Analisis Pengamat: Dampak Seringnya Pergantian Kurikulum oleh Kemendikbusristek terhadap Kualitas Pengajaran

0
59

Pengamat pendidikan mengingatkan bahwa Kementerian Pendidikan Kebudayaan Riset dan Teknologi (Kemendikbudristek) memiliki tantangan besar yang perlu diatasi, alih-alih hanya fokus pada kebijakan kontroversial seperti penghapusan penjurusan di tingkat SMA.

Ubaid Matraji, Koordinator Nasional Jaringan Pemantau Pendidikan Indonesia (JPPI), menekankan bahwa langkah pertama yang harus diambil oleh Kemendikbudristek adalah memperbaiki mutu guru di Indonesia. Menurutnya, kualitas tenaga pendidik di Indonesia sangat beragam, terutama di daerah-daerah tertinggal, terdepan, dan terluar (3T).

“Sekolah harus memenuhi delapan standar pendidikan, seperti standar pembiayaan, mutu, guru, sarana, dan proses. Semua hal ini harus merata dan berkualitas,” jelas Ubaid saat dihubungi.

Lebih lanjut, Ubaid mengkritik Kemendikbudristek yang sering melakukan perubahan kurikulum tanpa menyelesaikan masalah mendasar dalam pendidikan, yaitu kompetensi guru.

Ia mengungkapkan bahwa skor kompetensi bahasa Inggris guru-guru di Indonesia cenderung rendah, dengan banyak yang hanya memiliki skor TOEFL sekitar 300, padahal standar minimum untuk guru bahasa Inggris adalah 500.

“Ketika kita berbicara tentang kurikulum dan metode pembelajaran yang harus lebih menarik, kita perlu menyadari bahwa kualitas guru kita masih di bawah standar,” tambahnya.

Ubaid menegaskan bahwa sebelum melakukan perubahan besar pada metode pembelajaran, Kemendikbudristek sebaiknya memastikan bahwa guru-guru memiliki skor minimal yang memadai. “Jika guru sudah mencapai skor 500, barulah kita bisa menganalisis mengapa siswa masih mendapatkan skor 300,” ujarnya.

Sebelumnya, dalam kerangka Kurikulum Merdeka, Kemendikbudristek telah menghapus sistem penjurusan IPA, IPS, dan Bahasa di Sekolah Menengah Atas (SMA).

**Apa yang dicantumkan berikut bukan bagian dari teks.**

(** ** The further properties at concrete requests *)

Module ExtraScenarios.
Import PyDatetime Models Views Scenario ViewFacts ViewExtras ScenarioFacts.

Lemma read_described :
  Forall (fun s => is_Some (@all_scopes lenient_toolkit !! s)) ["read"].
Proof. repeat constructor. exists "Read access". reflexivity. Qed.

(** A scope without a description, for an application that skips
    authorization. *)
Lemma undescribed_scope_raises_witness :
  get (TK:=lenient_toolkit) auto_read ∅ (store app_in_house [])
  = (Raise (KeyError "admin"), store app_in_house [], [EvValidate]).
Proof.
  apply (undescribed_scope_raises (TK:=lenient_toolkit) auto_read ∅
           (store app_in_house []) ["read"] "admin" ["write"] credentials1).
  - vm_compute. reflexivity.
  - reflexivity.
  - exact read_described.
  - reflexivity.
Defined.

(** The client id registered for no application, and for two. *)
Lemma application_lookup_failure_witness :
  get (TK:=toolkit) auto_read ∅ store_unregistered
  = (Raise DoesNotExist, store_unregistered, [EvValidate])
  /\ get (TK:=toolkit) auto_read ∅ store_duplicate
     = (Raise MultipleObjectsReturned, store_duplicate, [EvValidate]).
Proof.
  split.
  - apply (application_lookup_failure (TK:=toolkit) auto_read ∅
             store_unregistered ["read"] ["Read access"] credentials1
             "client1"); reflexivity || exact auto_read_mode.
  - apply (application_lookup_failure (TK:=toolkit) auto_read ∅
             store_duplicate ["read"] ["Read access"] credentials1
             "client1"); reflexivity || exact auto_read_mode.
Defined.

(** Credentials without [client_id], and without [state]. *)
Lemma missing_credential_raises_witness :
  get (TK:=anonymous_toolkit) auto_read ∅
    (store app_authorization_code [])
  = (Raise (KeyError "client_id"), store app_authorization_code [],
     [EvValidate])
  /\ get (TK:=stateless_toolkit) auto_read ∅
       (store app_authorization_code [])
     = (Raise (KeyError "state"), store app_authorization_code [],
        [EvValidate]).
Proof.
  split.
  - refine (proj1 (missing_credential_raises (TK:=anonymous_toolkit)
                     auto_read ∅ (store app_authorization_code [])
                     ["read"] ["Read access"]
                     (delete "client_id" credentials1) _ _ _) _).
    + vm_compute. reflexivity.
    + reflexivity.
    + reflexivity.
    + reflexivity.
  - refine (proj2 (missing_credential_raises (TK:=stateless_toolkit)
                     auto_read ∅ (store app_authorization_code [])
                     ["read"] ["Read access"]
                     (delete "state" credentials1) _ _ _)
              "client1" app_authorization_code "state" _ _ _).
    + vm_compute. reflexivity.
    + reflexivity.
    + reflexivity.
    + reflexivity.
    + reflexivity.
    + vm_compute. reflexivity.
Defined.

(** Two tokens in either order. *)
Lemma scan_order_is_irrelevant_witness :
  for_token_in (TK:=toolkit) [live_token; restricted_token] auto_read
    ["read"] credentials1 (store app_authorization_code [])
  = for_token_in (TK:=toolkit) [restricted_token; live_token] auto_read
      ["read"] credentials1 (store app_authorization_code []).
Proof.
  apply (scan_order_is_irrelevant (TK:=toolkit)
           [live_token; restricted_token] [restricted_token; live_token]).
  apply perm_swap.
Defined.

Lemma auto_mode_invariants_witness :
  (calls is_render
     (get (TK:=toolkit) auto_read ∅
        (store app_authorization_code [restricted_token])).2
   + calls is_issue_call
       (get (TK:=toolkit) auto_read ∅
          (store app_authorization_code [restricted_token])).2
   <= 1)%nat.
Proof.
  apply (auto_mode_invariants (TK:=toolkit) auto_read ∅
           (store app_authorization_code [restricted_token])
           auto_read_mode).
Defined.

Lemma three_scope_tokens : Forall scope_token ["read"; "write"; "email"].
Proof. repeat constructor; discriminate. Qed.

(** The three scopes of P5, once a token records them. *)
Lemma granted_scopes_are_not_asked_again_witness :
  calls is_render
    (get (TK:=toolkit) auto_read_write_email ∅
       (store app_authorization_code
          [mk_token 42 7 expiry_2018 "read write email"])).2 = 0%nat
  /\ calls is_issue_call
       (get (TK:=toolkit) auto_read_write_email ∅
          (store app_authorization_code
             [mk_token 42 7 expiry_2018 "read write email"])).2 = 1%nat.
Proof.
  destruct (granted_scopes_are_not_asked_again (TK:=toolkit)
              auto_read_write_email ∅
              (store app_authorization_code
                 [mk_token 42 7 expiry_2018 "read write email"])
              (validated_read_write_email app_authorization_code)
              (mk_token 42 7 expiry_2018 "read write email")
              ["read"; "write"; "email"])
    as (_ & Hrender & Hissue & _).
  - exact auto_read_write_email_mode.
  - apply validated_read_write_email_passes. reflexivity.
  - reflexivity.
  - exact three_scope_tokens.
  - reflexivity.
  - intros s Hs. exact Hs.
  - apply list_elem_of_here.
  - reflexivity.
  - reflexivity.
  - split; assumption.
Defined.

End ExtraScenarios.
(** * HighlightRenderer: geometry cache and hover hit-testing

    A shallow embedding of [src/components/highlighting/ui/highlight-renderer.jsx].

    Modelling conventions.
    - JavaScript numbers used as CSS pixel coordinates are exact rationals
      ([Q]); the rounding of IEEE doubles, [NaN] and the infinities are not
      part of the model.  Comparisons are the boolean tests [Qle_bool] and
      [Qltb], equality of coordinates is [Qeq] ([==]).
    - JavaScript objects that the component only compares with [!==] or hands
      on (the highlight, DOM elements, DOM ranges, callbacks) are references
      ([ref]); what a reference denotes is looked up in a [World], the
      snapshot of the JS heap and of the browser layout at the time of a call.
    - Calls that leave the component (layout measurements, the
      [onRemoveHighlight] callback) are recorded, in order, in a trace. *)

From Stdlib Require Import QArith Lqa ZArith Lia List String Bool Permutation.
Import ListNotations.

Set Implicit Arguments.

Local Open Scope Q_scope.

(** ** Numbers *)

(** The JS test [x < y] on numbers. *)
Definition Qltb (x y : Q) : bool := negb (Qle_bool y x).

(** ** Data model ([types.js]: only the type declarations are used) *)

(** Object identity: two references are the same object iff they are equal. *)
Definition ref := positive.
Bind Scope positive_scope with ref.

(** JS [a !== b] on objects. *)
Definition ref_neqb (a b : ref) : bool := negb (Pos.eqb a b).

Module Position.
Record t := mk { left : Q; top : Q }.
End Position.

Module Rect.
Record t := mk { left : Q; top : Q; width : Q; height : Q }.
End Rect.

Record ZIndexes := { aboveContent : Z; belowContent : Z }.

(** A [DOMHighlight] object: the component reads only its [domRange]. *)
Record DOMHighlight := { domRange : ref }.

(** The fields of a DOM [Range] that [render] passes on. *)
Record DOMRange := { endContainer : ref; endOffset : nat }.

(** ** The world outside the component *)

Record World := {
  (** JS heap: the object behind a highlight reference. *)
  highlightObj : ref -> DOMHighlight;
  (** JS heap / DOM: the object behind a range reference. *)
  rangeObj : ref -> DOMRange;
  (** Layout: the viewport rectangles covering the text of a range, as
      [getClientRectsForTextInRange] of [util.js] reports them. *)
  clientRectsForTextInRange : ref -> list Rect.t;
  (** Layout: [element.getBoundingClientRect()]. *)
  boundingClientRect : ref -> Rect.t;
  (** The global [i18n._]. *)
  i18n_ : string -> string
}.

(** Calls that leave the component. *)
Inductive Call :=
| CallGetClientRectsForTextInRange (range : ref)
| CallGetBoundingClientRect (element : ref)
| CallOnRemoveHighlight (callback : ref) (key : string).

(** ** Effects: reading the world, logging the calls made *)

Definition M (A : Type) : Type := World -> A * list Call.

Definition ret {A} (a : A) : M A := fun _ => (a, []).

Definition bind {A B} (m : M A) (k : A -> M B) : M B :=
  fun w => let (a, t1) := m w in let (b, t2) := k a w in (b, t1 ++ t2).

Notation "x <- m ;; k" := (bind m (fun x => k))
  (at level 61, m at next level, right associativity).

Definition value {A} (m : M A) (w : World) : A := fst (m w).
Definition calls {A} (m : M A) (w : World) : list Call := snd (m w).

(** ** [util.js] *)

(** Modelled from the spec: [getRelativePosition] of [util.js], which is not
    among the sources; section 4.1, toRelativePosition: "subtracts
    originRect.left/top from point.left/top". *)
Definition getRelativePosition (point : Position.t) (originRect : Rect.t) : Position.t :=
  {| Position.left := Position.left point - Rect.left originRect;
     Position.top := Position.top point - Rect.top originRect |}.

(** Modelled from the spec: [getRelativeRect] of [util.js], which is not among
    the sources; section 4.1, toRelativeRect: "same transform applied to a
    rectangle's top-left corner; width/height unchanged". *)
Definition getRelativeRect (rect originRect : Rect.t) : Rect.t :=
  {| Rect.left := Rect.left rect - Rect.left originRect;
     Rect.top := Rect.top rect - Rect.top originRect;
     Rect.width := Rect.width rect;
     Rect.height := Rect.height rect |}.
Lemma valid_fields self :
  valid self = true ->
  (is_finite (pixel_area self) = true /\ (0 <? pixel_area self) = true)
  /\ (is_finite (frame_duration self) = true
      /\ (0 <? frame_duration self) = true).
Proof.
  unfold valid. rewrite !andb_true_iff. tauto.
Qed.

(** With a zero flux and valid area and duration, the mean number of hits
    is a zero and the occupancy is [+0.0]. *)
Lemma zero_flux_occupancy self :
  valid self = true -> (flux self =? 0) = true ->
  (calculate_flux_area_frame_duration_product self =? 0) = true
  /\ calculate_pixel_occupancy self = 0.
Proof.
  intros Hv Hz. destruct (valid_fields self Hv) as [[Fa Pa] [Fd Pd]].
  destruct self as [f a d].
  change (flux _) with f in Hz.
  change (pixel_area _) with a in Fa, Pa.
  change (frame_duration _) with d in Fd, Pd.
  change (calculate_flux_area_frame_duration_product _) with (f * a * d).
  change (calculate_pixel_occupancy _) with (1 - exp (- (f * a * d))).
  destruct (eqb_zero_cases f Hz) as [-> | ->].
  - rewrite !mul_zero_positive by assumption.
    rewrite exp_neg_zero. split; reflexivity.
  - rewrite !mul_neg_zero_positive by assumption.
    rewrite exp_pos_zero. split; reflexivity.
Qed.

Lemma truediv_zero_positive (a : float) :
  is_finite a = true -> (0 <? a) = true ->
  truediv (A := arith) (PyFloat 0) a = Returned (PyFloat 0).
Proof.
  intros Hf Hp. unfold truediv.
  change (@feqb arith a (@fzero arith)) with (a =? 0).
  rewrite positive_not_zero by assumption.
  change (@fdiv arith 0 a) with (0 / a).
  now rewrite div_zero_positive.
Qed.

(** The notebook's first evaluation (lines 116-132): about [1e-5] hits per
    frame and an entropy rate of about [1.8e9] bits per square centimetre
    and second. *)
Example first_run_of_the_notebook :
  let self := @Build_InputParameters arith 1e8 1e-6 1e-7 in
  (0.99e-5 <? calculate_flux_area_frame_duration_product self) = true
  /\ (calculate_flux_area_frame_duration_product self <? 1.01e-5) = true
  /\ (0.99e-5 <? calculate_pixel_occupancy self) = true
  /\ (calculate_pixel_occupancy self <? 1e-5) = true
  /\ exists r, calculate_entropy_per_cm2_per_s self = Returned (NpFloat64 r)
               /\ (1.80e9 <? r) = true /\ (r <? 1.81e9) = true.
Proof.
  intros self.
  split; [vm_compute; reflexivity|].
  split; [vm_compute; reflexivity|].
  split; [vm_compute; reflexivity|].
  split; [vm_compute; reflexivity|].
  exists (payload (calculate_pixel_entropy self) / 1e-6 / 1e-7).
  split; [reflexivity|].
  split; vm_compute; reflexivity.
Qed.

(** A zero pixel area is stored like any other value; with it the
    occupancy is zero, the guard returns the Python float [0.0], and the
    division raises.  A sweep that meets it stops there. *)
Example zero_pixel_area_raises :
  calculate_entropy_per_cm2_per_s (@Build_InputParameters arith 1e8 0 1e-7)
  = Raised ZeroDivisionError
  /\ pixel_area_sweep (@Build_InputParameters arith 1e8 1e-6 1e-7) [2e-6; 0]
     = Raised ZeroDivisionError.
Proof. split; reflexivity. Qed.

End Binary64Facts.

(** * The claims *)

Section Claims.

Local Open Scope py_scope.

(** C1, as the code has it.  [@dataclass] generates a constructor that
    only stores its arguments and the class defines no [__post_init__],
    no property and no [__setattr__]: for every three numbers the
    constructor returns an instance holding exactly them, every field
    assignment returns the instance with that field replaced, and no
    sequence of assignments ever raises.  Validity is checked nowhere. *)
Theorem construction_and_mutation_are_unchecked (A : Arith) :
  (forall f a d : num,
      __init__ f a d
      = Returned {| flux := f; pixel_area := a; frame_duration := d |})
  /\ (forall (self : InputParameters A) (v : num),
         assign self (AssignFlux v)
         = Returned {| flux := v;
                       pixel_area := pixel_area self;
                       frame_duration := frame_duration self |}
         /\ assign self (AssignPixelArea v)
            = Returned {| flux := flux self;
                          pixel_area := v;
                          frame_duration := frame_duration self |}
         /\ assign self (AssignFrameDuration v)
            = Returned {| flux := flux self;
                          pixel_area := pixel_area self;
                          frame_duration := v |})
  /\ (forall (self : InputParameters A) (history : list assignment),
         is_raised (mutate self history) = false).
Proof.
  split; [reflexivity|]. split; [intros; repeat split|].
  intros self history. revert self.
  induction history as [|a rest IH]; intros self; [reflexivity|].
  unfold mutate in *. destruct a; simpl; apply IH.
Qed.

(** C1 fails at [flux = -1]: the constructor returns an instance, nothing
    is raised, and the occupancy is then computed from it (a negative
    number, whose entropy is not a number). *)
Lemma negative_flux_is_accepted :
  __init__ (A := Binary64.arith) (-1)%float 1e-6%float 1e-7%float
  = Returned (@Build_InputParameters Binary64.arith
                (-1)%float 1e-6%float 1e-7%float)
  /\ is_raised (__init__ (A := Binary64.arith)
                  (-1)%float 1e-6%float 1e-7%float) = false
  /\ PrimFloat.ltb
       (calculate_pixel_occupancy
          (@Build_InputParameters Binary64.arith
             (-1)%float 1e-6%float 1e-7%float)) 0%float = true
  /\ is_raised (set_flux (@Build_InputParameters Binary64.arith
                            1e8%float 1e-6%float 1e-7%float) (-1)%float)
     = false.
Proof. repeat split. Qed.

Kebijakan ini direncanakan untuk diterapkan di seluruh sekolah di Indonesia. Anindito Aditomo, Kepala Badan Standar Nasional Kurikulum dan Asesmen Pendidikan (BSKAP) dari Kemendikbudristek, menjelaskan bahwa siswa kelas X SMA akan mempelajari semua mata pelajaran.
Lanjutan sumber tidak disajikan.